### Material for this exercise ###
(** * gammapy: MapDataset prediction, masking and stacking engine, PSF map engine

    A shallow embedding of [gammapy/datasets/map.py] (classes [MapDataset] and
    [MapDatasetOnOff]) and of [gammapy/irf/psf/psf_map.py] (class [PSFMap]).

    Array data are [numpy] arrays of IEEE-754 binary64 numbers; they are
    modelled as lists of Rocq's primitive floats, so that [NaN], infinities,
    signed zeros and rounding behave as they do in the program.  Boolean masks
    are lists of [bool].  Python exceptions are modelled by the [result] type. *)

From Stdlib Require Import String List ZArith Bool Floats Lia.
Import ListNotations.

Set Implicit Arguments.
Open Scope string_scope.
Open Scope list_scope.

(** ** Exceptions *)

Inductive exn : Type :=
  | ValueError
  | KeyError
  | TypeError
  | AttributeError
  | IndexError
  | NotImplementedError.

Inductive result (A : Type) : Type :=
  | Ok (a : A)
  | Raise (e : exn).

Arguments Ok {A} a.
Arguments Raise {A} e.

Definition bind {A B : Type} (r : result A) (k : A -> result B) : result B :=
  match r with
  | Ok a => k a
  | Raise e => Raise e
  end.

Notation "'do' x <- r ; k" := (bind r (fun x => k))
  (at level 10, x name, r at level 100, k at level 200).

Definition is_ok {A : Type} (r : result A) : bool :=
  match r with Ok _ => true | Raise _ => false end.

(** ** numpy element-wise operations on binary64 arrays *)

Module Np.

Definition isfinite (x : float) : bool := PrimFloat.ltb (PrimFloat.abs x) infinity.

Definition isnan (x : float) : bool := negb (PrimFloat.eqb x x).

(** [data[~np.isfinite(data)] = 0], the replacement done by [Map.stack]. *)
Definition zero_not_finite (x : float) : float :=
  if isfinite x then x else 0%float.

(** Largest finite binary64 number, [np.finfo(float).max]. *)
Definition float_max : float := 0x1.fffffffffffffp+1023%float.

(** [np.nan_to_num(x)] with its default arguments: [nan -> 0.0],
    [+inf -> finfo.max], [-inf -> finfo.min]. *)
Definition nan_to_num (x : float) : float :=
  if isnan x then 0%float
  else if PrimFloat.eqb x infinity then float_max
  else if PrimFloat.eqb x neg_infinity then PrimFloat.opp float_max
  else x.

(** [np.nan_to_num(x, nan=0.0, posinf=0.0, neginf=0.0)]. *)
Definition nan_to_num_zero (x : float) : float := zero_not_finite x.

(** A boolean array element promoted to float64 in arithmetic. *)
Definition of_bool (b : bool) : float := if b then 1%float else 0%float.

Fixpoint zip_with {A B C : Type} (f : A -> B -> C) (l1 : list A) (l2 : list B) : list C :=
  match l1, l2 with
  | x :: l1', y :: l2' => f x y :: zip_with f l1' l2'
  | _, _ => []
  end.

Definition add (a b : list float) : list float := zip_with PrimFloat.add a b.
Definition mul (a b : list float) : list float := zip_with PrimFloat.mul a b.
Definition div (a b : list float) : list float := zip_with PrimFloat.div a b.
Definition logical_or (a b : list bool) : list bool := zip_with orb a b.

(** [a * w] for a float array [a] and a boolean array [w]. *)
Definition mul_bool (a : list float) (w : list bool) : list float :=
  zip_with (fun x b => PrimFloat.mul x (of_bool b)) a w.

Definition any (l : list bool) : bool := existsb (fun b => b) l.
Definition all (l : list bool) : bool := forallb (fun b => b) l.

(** [a.sum()]: numpy adds the elements of a float64 array pairwise, in an
    order that depends on the array size; the summation order is left to
    the caller of the definitions below as a parameter [np_sum]. The
    left-to-right sum is the order numpy uses for fewer than 8 elements. *)
Definition sum_seq (l : list float) : float := fold_left PrimFloat.add l 0%float.

Lemma zip_with_length {A B C : Type} (f : A -> B -> C) (l1 : list A) (l2 : list B) :
  length l1 = length l2 -> length (zip_with f l1 l2) = length l1.
Proof.
  revert l2; induction l1 as [|x l1 IH]; intros [|y l2]; simpl; intros H;
    try discriminate; auto.
Qed.

Lemma zip_with_nth {A B C : Type} (f : A -> B -> C) (l1 : list A) (l2 : list B)
      (i : nat) (a : A) (b : B) (c : C) :
  i < length l1 -> i < length l2 ->
  nth i (zip_with f l1 l2) c = f (nth i l1 a) (nth i l2 b).
Proof.
  revert l2 i; induction l1 as [|x l1 IH]; intros [|y l2] [|i]; simpl; intros H1 H2;
    try lia; auto.
  apply IH; lia.
Qed.

End Np.

(** ** Geometries and maps *)

(** A non-spatial axis: its name, its number of bins and, for a
    [LabelMapAxis], its labels. *)
Record MapAxis : Type := mkAxis {
  axis_name : string;
  nbin : nat;
  labels : list string
}.

(** A map geometry: the spatial pixel grid and the non-spatial axes,
    innermost axis first, as [Geom.axes]. *)
Record Geom : Type := mkGeom {
  npix : nat * nat;
  axes : list MapAxis
}.

Fixpoint labels_eqb (l1 l2 : list string) : bool :=
  match l1, l2 with
  | [], [] => true
  | a :: l1', b :: l2' => String.eqb a b && labels_eqb l1' l2'
  | _, _ => false
  end.

Definition axis_eqb (a b : MapAxis) : bool :=
  String.eqb (axis_name a) (axis_name b) && Nat.eqb (nbin a) (nbin b)
  && labels_eqb (labels a) (labels b).

Fixpoint axes_eqb (l1 l2 : list MapAxis) : bool :=
  match l1, l2 with
  | [], [] => true
  | a :: l1', b :: l2' => axis_eqb a b && axes_eqb l1' l2'
  | _, _ => false
  end.

Definition npix_eqb (p q : nat * nat) : bool :=
  Nat.eqb (fst p) (fst q) && Nat.eqb (snd p) (snd q).

Definition geom_eqb (g h : Geom) : bool :=
  npix_eqb (npix g) (npix h) && axes_eqb (axes g) (axes h).

Definition image_size (g : Geom) : nat := fst (npix g) * snd (npix g).

Definition n_planes (g : Geom) : nat :=
  fold_right (fun a acc => nbin a * acc) 1 (axes g).

(** Number of bins, the product of [Geom.data_shape]. *)
Definition data_size (g : Geom) : nat := n_planes g * image_size g.

Definition to_image (g : Geom) : Geom := mkGeom (npix g) [].

Definition axes_names (g : Geom) : list string := List.map axis_name (axes g).

(** A [Map]: geometry, flattened data array (C order: the spatial axes are the
    innermost ones) and unit. *)
Record Map (T : Type) : Type := mkMap {
  geom : Geom;
  data : list T;
  unit : string
}.

Definition FMap := Map float.
Definition BMap := Map bool.

Lemma labels_eqb_refl (l : list string) : labels_eqb l l = true.
Proof.
  induction l as [|a l IH]; simpl; auto. now rewrite String.eqb_refl.
Qed.

Lemma labels_eqb_eq (l1 l2 : list string) : labels_eqb l1 l2 = true -> l1 = l2.
Proof.
  revert l2; induction l1 as [|a l1 IH]; intros [|b l2]; simpl; intros H;
    try discriminate; auto.
  apply andb_prop in H as [H1 H2]. apply String.eqb_eq in H1. subst.
  f_equal. now apply IH.
Qed.

Lemma axes_eqb_refl (l : list MapAxis) : axes_eqb l l = true.
Proof.
  induction l as [|a l IH]; simpl; auto.
  unfold axis_eqb. now rewrite String.eqb_refl, Nat.eqb_refl, labels_eqb_refl, IH.
Qed.

Lemma geom_eqb_refl (g : Geom) : geom_eqb g g = true.
Proof.
  unfold geom_eqb, npix_eqb. now rewrite !Nat.eqb_refl, axes_eqb_refl.
Qed.

Lemma axes_eqb_eq (l1 l2 : list MapAxis) : axes_eqb l1 l2 = true -> l1 = l2.
Proof.
  revert l2; induction l1 as [|[n k ls] l1 IH]; intros [|[m j ls'] l2]; simpl; intros H;
    try discriminate; auto.
  apply andb_prop in H as [H1 H2]. unfold axis_eqb in H1; simpl in H1.
  apply andb_prop in H1 as [H1 Hl]. apply andb_prop in H1 as [Hn Hk].
  apply String.eqb_eq in Hn. apply Nat.eqb_eq in Hk. apply labels_eqb_eq in Hl. subst.
  f_equal. now apply IH.
Qed.

Lemma geom_eqb_eq (g h : Geom) : geom_eqb g h = true -> g = h.
Proof.
  destruct g as [[a b] l], h as [[c d] l']. unfold geom_eqb, npix_eqb; simpl.
  intros H. apply andb_prop in H as [H1 H2]. apply andb_prop in H1 as [Ha Hb].
  apply Nat.eqb_eq in Ha, Hb. apply axes_eqb_eq in H2. now subst.
Qed.

Module MapOps.

(** Modelled from the spec: [Map.from_geom] of [gammapy.maps], which is not
    among the sources; "constructed empty (zero-filled, via a create factory
    from a target geometry)". *)
Definition from_geom (g : Geom) (u : string) : FMap :=
  mkMap g (repeat 0%float (data_size g)) u.

(** Modelled from the spec: [Map.from_geom(geom, dtype=bool)], an all-false mask. *)
Definition from_geom_bool (g : Geom) : BMap :=
  mkMap g (repeat false (data_size g)) EmptyString.

(** A weight array broadcast to [n] elements: an array of that size is
    taken as it is, an image is repeated over the planes of the cube. *)
Definition broadcast_to (w : list bool) (n : nat) : list bool :=
  if Nat.eqb (length w) n then w else concat (repeat w (n / length w)).

(** Modelled from the spec: [Map.stack(other, weights, nan_to_num)] of
    [gammapy.maps], which is not among the sources; "additive, weighted by
    other's safe mask; non-finite values replaced by 0 unless disabled", and
    maps combine "only between maps whose geometries are compatible".  The
    weights are a boolean map, multiplied into the data of [other]. *)
Definition stack (self other : FMap) (weights : option BMap) (nan_to_num : bool)
  : result FMap :=
  if negb (geom_eqb (geom self) (geom other)) then Raise ValueError
  else
    let d := if nan_to_num then List.map Np.zero_not_finite (data other) else data other in
    match weights with
    | None => Ok (mkMap (geom self) (Np.add (data self) d) (unit self))
    | Some w =>
        if negb (npix_eqb (npix (geom other)) (npix (geom w))) then Raise ValueError
        else
          let wd := broadcast_to (data w) (length d) in
          Ok (mkMap (geom self) (Np.add (data self) (Np.mul_bool d wd)) (unit self))
    end.

(** Modelled from the spec: [Map.stack] on boolean masks, "mask_safe:
    logical OR". *)
Definition stack_bool (self other : BMap) : result BMap :=
  if negb (geom_eqb (geom self) (geom other)) then Raise ValueError
  else Ok (mkMap (geom self) (Np.logical_or (data self) (data other)) (unit self)).

(** Binary arithmetic between two maps, e.g. [self + other]. *)
Definition arith (f : float -> float -> float) (self other : FMap) : result FMap :=
  if negb (geom_eqb (geom self) (geom other)) then Raise ValueError
  else Ok (mkMap (geom self) (Np.zip_with f (data self) (data other)) (unit self)).

(** [Map.from_stack(maps, axis=label_axis)]: the maps are laid one after
    the other along a new outermost axis. *)
Definition from_stack (g : Geom) (maps : list FMap) (axis : MapAxis) : FMap :=
  mkMap (mkGeom (npix g) (axes g ++ [axis])) (concat (List.map (@data float) maps))
        EmptyString.

End MapOps.

(** ** The reduced masks of a dataset *)

Fixpoint chunks {A : Type} (n size : nat) (l : list A) : list (list A) :=
  match n with
  | O => []
  | S n' => firstn size l :: chunks n' size (skipn size l)
  end.

(** [Map.reduce_over_axes(func=np.logical_or)]: the logical OR of the planes
    of a mask cube, an image on the spatial axes. *)
Definition reduce_over_axes_or (m : BMap) : BMap :=
  let size := image_size (geom m) in
  mkMap (to_image (geom m))
        (fold_left Np.logical_or (chunks (n_planes (geom m)) size (data m))
                   (repeat false size))
        (unit m).

(** ** MapDataset *)

(** What a caller may pass as [psf] or [edisp]; the constructor checks the
    type of the object only when the object is truthy. *)
Inductive irf_obj : Type :=
  | IrfPSFMap (psf_map : FMap)
  | IrfEDispMap (edisp_map : FMap)
  | IrfEDispKernelMap (edisp_map : FMap)
  | IrfHDULocation
  | IrfOther (truthy : bool).

Inductive stat : Type := Cash | WStat.

Section Dataset.

(** The model evaluator ([gammapy.datasets.evaluator.MapEvaluator]) and the
    background model ([FoVBackgroundModel]) are external collaborators of
    the dataset; the dataset uses them through this interface only. *)
Variable Evaluator : Type.

(** What [MapEvaluator.update] receives: exposure, psf, edisp, the
    reference geometry and the reduced mask. *)
Record UpdateArgs : Type := mkArgs {
  arg_exposure : option FMap;
  arg_psf : option irf_obj;
  arg_edisp : option irf_obj;
  arg_geom : Geom;
  arg_mask : BMap
}.

Variable needs_update : Evaluator -> bool.
Variable update : Evaluator -> UpdateArgs -> Evaluator.
Variable contributes : Evaluator -> bool.
Variable compute_npred : Evaluator -> FMap * Evaluator.
Variable reset_cache_properties : Evaluator -> Evaluator.

(** [FoVBackgroundModel.evaluate_geom]: the scaling values on a geometry,
    a function of the parameter values of the model. *)
Variable evaluate_geom : list float -> Geom -> list float.

(** The module-level flag [USE_NPRED_CACHE]. *)
Variable USE_NPRED_CACHE : bool.

Record MapDataset : Type := mkDataset {
  name : string;
  counts : option FMap;
  exposure : option FMap;
  background : option FMap;
  psf : option irf_obj;
  edisp : option irf_obj;
  mask_safe : option BMap;
  mask_fit : option BMap;
  (** [background_model.parameters.value] of the [FoVBackgroundModel]
      attached to the dataset, if there is one. *)
  background_model : option (list float);
  _background_cached : option FMap;
  _background_parameters_cached : option (list float);
  (** [_evaluators]: a dict, in insertion order. *)
  evaluators : list (string * Evaluator);
  stat_type : stat
}.

(** [MapDataset._geom] *)
Definition _geom (ds : MapDataset) : result Geom :=
  match counts ds with
  | Some m => Ok (geom m)
  | None =>
    match background ds with
    | Some m => Ok (geom m)
    | None =>
      match mask_safe ds with
      | Some m => Ok (geom m)
      | None =>
        match mask_fit ds with
        | Some m => Ok (geom m)
        | None => Raise ValueError
        end
      end
    end
  end.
###
(Aim of the task) Up to and including the line with "[MapDatasetOnOff]) and of", repeat the data exactly, starting from its first line; nothing else belongs in the response.

(Task response)
(** * gammapy: MapDataset prediction, masking and stacking engine, PSF map engine

    A shallow embedding of [gammapy/datasets/map.py] (classes [MapDataset] and
    [MapDatasetOnOff]) and of [gammapy/irf/psf/psf_map.py] (class [PSFMap]).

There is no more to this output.